Documentation
¶
Overview ¶
Package ltxmlharvest provides a MathWebSearch harvester for documents outputted by latexml
Index ¶
Constants ¶
This section is empty.
Variables ¶
This section is empty.
Functions ¶
func HarvestFS ¶
func HarvestFS(fsys fs.FS, accept func(path string) bool, uri func(path string) string, writer func(path string, harvest Harvest) error, logger *log.Logger)
HarvestFS recursively harvests all files in fs.FS. Each directory will be grouped into a single harvest.
func HarvestReader ¶
HarvestReader harvests a single reader and writes the output to writer
Types ¶
type Harvest ¶
type Harvest []HarvestFragment
Harvest represents a single harvest. It implements sort.Interface
func HarvestFragments ¶
HarvestFragments executes jobs and writes them to logger
func (Harvest) MarshalXML ¶
MarshalXML marshals this harvest into xml form
type HarvestFormula ¶
type HarvestFormula struct {
// ID of this formula
ID string
// Dual (Content + Presentation) MathML contained in this document
// Content and Presentation should be linked using "xref" attributes.
// May use "m" and "mws" namespaces.
DualMathML string
// Content MathML corresponding to the DualMathML above.
// Must use the "m" namespace.
ContentMathML string
}
HarvestFormula represents a single formula found within the harvest
func ReadFormula ¶
func ReadFormula(math *etree.Element) (HarvestFormula, error)

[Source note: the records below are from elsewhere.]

(* ===== verification/Events.v ===== *)
(** * Events: event kinds and the order of the event clock

    [src/sim.ipynb] declares the enum [EventType] with an [__lt__] that
    compares the members' values, and schedules events as nested tuples
    [(t, (e, c, i))]: time, kind, client, station.  The priority queue
    orders them by Python's tuple comparison, which is lexicographic: the
    first component that differs decides.  [event_lt] is that comparison;
    it is a strict total order ([event_lt_total]), so the event clock is an
    instance of the contract of [PriorityQueue]. *)

From Stdlib Require Import ZArith Lia.
From stdpp Require Import list.
From S2P Require Import Prelude PriorityQueue.

(** [class EventType(Enum)] *)
Inductive EventType : Set :=
  | ASIGNED
  | ARRIVAL
  | FINISH.

#[export] Instance EventType_eq_dec : EqDecision EventType.
Proof. solve_decision. Defined.

(** The members' values, assigned by [auto()] in declaration order. *)
Definition EventType_value (e : EventType) : Z :=
  match e with
  | ASIGNED => 1
  | ARRIVAL => 2
  | FINISH => 3
  end.

(** [EventType.__lt__] *)
Definition EventType_lt (self other : EventType) : bool :=
  (EventType_value self <? EventType_value other)%Z.

(** An event [(t, (e, c, i))]. *)
Abbreviation event := (Z * (EventType * nat * nat))%type.

Definition ev_time (x : event) : Z := x.1.
Definition ev_type (x : event) : EventType := x.2.1.1.
Definition ev_client (x : event) : nat := x.2.1.2.
Definition ev_server (x : event) : nat := x.2.2.

(** Python's [<] on the tuples [(e, c, i)]. *)
Definition key_lt (k1 k2 : EventType * nat * nat) : bool :=
  let '(e1, c1, i1) := k1 in
  let '(e2, c2, i2) := k2 in
  if bool_decide (e1 ≠ e2) then EventType_lt e1 e2
  else if bool_decide (c1 ≠ c2) then c1 <? c2
  else i1 <? i2.

(** Python's [<] on the tuples [(t, (e, c, i))]. *)
Definition event_lt (x y : event) : bool :=
  let '(t1, k1) := x in
  let '(t2, k2) := y in
  if bool_decide (t1 ≠ t2) then (t1 <? t2)%Z
  else key_lt k1 k2.

(** * Lemmas *)

Lemma EventType_value_inj e1 e2 : EventType_value e1 = EventType_value e2 → e1 = e2.
Proof. by destruct e1, e2. Qed.

Lemma EventType_value_ne e1 e2 : e1 ≠ e2 → EventType_value e1 ≠ EventType_value e2.
Proof. intros Hne Hv. by apply Hne, EventType_value_inj. Qed.

(** Turn disequalities of kinds into disequalities of their values. *)
Ltac kinds_to_values :=
  repeat match goal with
  | H : @eq EventType _ _ → False |- _ => apply EventType_value_ne in H
  | H : not (@eq EventType _ _) |- _ => apply EventType_value_ne in H
  end.

Lemma EventType_lt_spec e1 e2 :
  EventType_lt e1 e2 = true ↔ (EventType_value e1 < EventType_value e2)%Z.
Proof. unfold EventType_lt. apply Z.ltb_lt. Qed.

(** The kinds at equal time: assignments, then service starts, then
    service completions. *)
Lemma EventType_lt_chain :
  EventType_lt ASIGNED ARRIVAL = true ∧ EventType_lt ARRIVAL FINISH = true ∧
  EventType_lt ASIGNED FINISH = true.
Proof. done. Qed.

(** [event_lt] as a proposition: the lexicographic order on
    (time, value of the kind, client, station). *)
Lemma event_lt_spec t1 e1 c1 i1 t2 e2 c2 i2 :
  event_lt (t1, (e1, c1, i1)) (t2, (e2, c2, i2)) = true ↔
  (t1 < t2)%Z ∨
  t1 = t2 ∧ ((EventType_value e1 < EventType_value e2)%Z ∨
             e1 = e2 ∧ (c1 < c2 ∨ c1 = c2 ∧ i1 < i2)).
Proof.
  unfold event_lt, key_lt, EventType_lt.
  repeat case_bool_decide; rewrite ?Z.ltb_lt, ?Nat.ltb_lt;
    kinds_to_values; naive_solver lia.
Qed.

Lemma event_lt_false t1 e1 c1 i1 t2 e2 c2 i2 :
  event_lt (t1, (e1, c1, i1)) (t2, (e2, c2, i2)) = false ↔
  (t2 < t1)%Z ∨
  t1 = t2 ∧ ((EventType_value e2 < EventType_value e1)%Z ∨
             e1 = e2 ∧ (c2 < c1 ∨ c1 = c2 ∧ i2 ≤ i1)).
Proof.
  unfold event_lt, key_lt, EventType_lt.
  repeat case_bool_decide; rewrite ?Z.ltb_ge, ?Nat.ltb_ge;
    kinds_to_values; naive_solver lia.
Qed.

#[export] Instance event_lt_total : TotalLtb event_lt.
Proof.
  split.
  - intros [t [[e c] i]]. apply event_lt_false. naive_solver lia.
  - intros [t1 [[e1 c1] i1]] [t2 [[e2 c2] i2]] [t3 [[e3 c3] i3]].
    rewrite !event_lt_spec. naive_solver lia.
  - intros [t1 [[e1 c1] i1]] [t2 [[e2 c2] i2]].
    rewrite !event_lt_false.
    intros [?|[? [?|[? ?]]]] [?|[? [?|[? ?]]]]; simplify_eq; try lia.
    repeat f_equal; lia.
Qed.

(** An event is not below another one that is earlier. *)
Lemma le_of_event_time (x y : event) : le_of event_lt x y → (ev_time x ≤ ev_time y)%Z.
Proof.
  destruct x as [t1 [[e1 c1] i1]], y as [t2 [[e2 c2] i2]].
  unfold le_of. rewrite event_lt_false. simpl. lia.
Qed.

Lemma is_least_event_time (x : event) l :
  is_least event_lt x l → Forall (λ y, (ev_time x ≤ ev_time y)%Z) l.
Proof. intros Hl. eapply Forall_impl; [done|]. intros y. apply le_of_event_time. Qed.

(** C31: Python's order on the event tuples [(t, (e, c, i))] is a strict
    total order: no event is below itself, the order is transitive, and two
    events neither of which is below the other are the same event.  Events
    at the same time are ordered by kind (assignments, service starts,
    completions), then by client and station, not by insertion. *)
Theorem event_lt_strict_total :
  (∀ x, event_lt x x = false) ∧
  (∀ x y z, event_lt x y = true → event_lt y z = true → event_lt x z = true) ∧
  (∀ x y, event_lt x y = false → event_lt y x = false → x = y) ∧
  (∀ t c1 i1 c2 i2, event_lt (t, (ASIGNED, c1, i1)) (t, (FINISH, c2, i2)) = true).
Proof.
  split_and!; [apply ltb_irrefl|apply ltb_trans|apply ltb_total|].
  intros. apply event_lt_spec. naive_solver.
Qed.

ReadFormula parses a formula based on element
type HarvestFragment ¶
type HarvestFragment struct {
// ID is an internal, but unique, id of this harvest fragment
// typically just the running id of this fragment
ID string
// URI is the URI of the corresponding document
URI string
// XHTMLContent of this document, substiuting "math" + id for formulae
XHTMLContent string
// List of formulae within the harvest
Formulae []HarvestFormula
}
HarvestFragment represents a single document fragment within a harvest
func (HarvestFragment) MarshalXML ¶
func (frag HarvestFragment) MarshalXML(e *xml.Encoder, start xml.StartElement) error
MarshalXML marshals this document into xml
type Job ¶
type Job struct {
Reader func() (io.ReadCloser, error)
URI string
}
Job describes a job for the harvester
func JobFromFile ¶
JobFromFile creates a new Job from a file and a uribase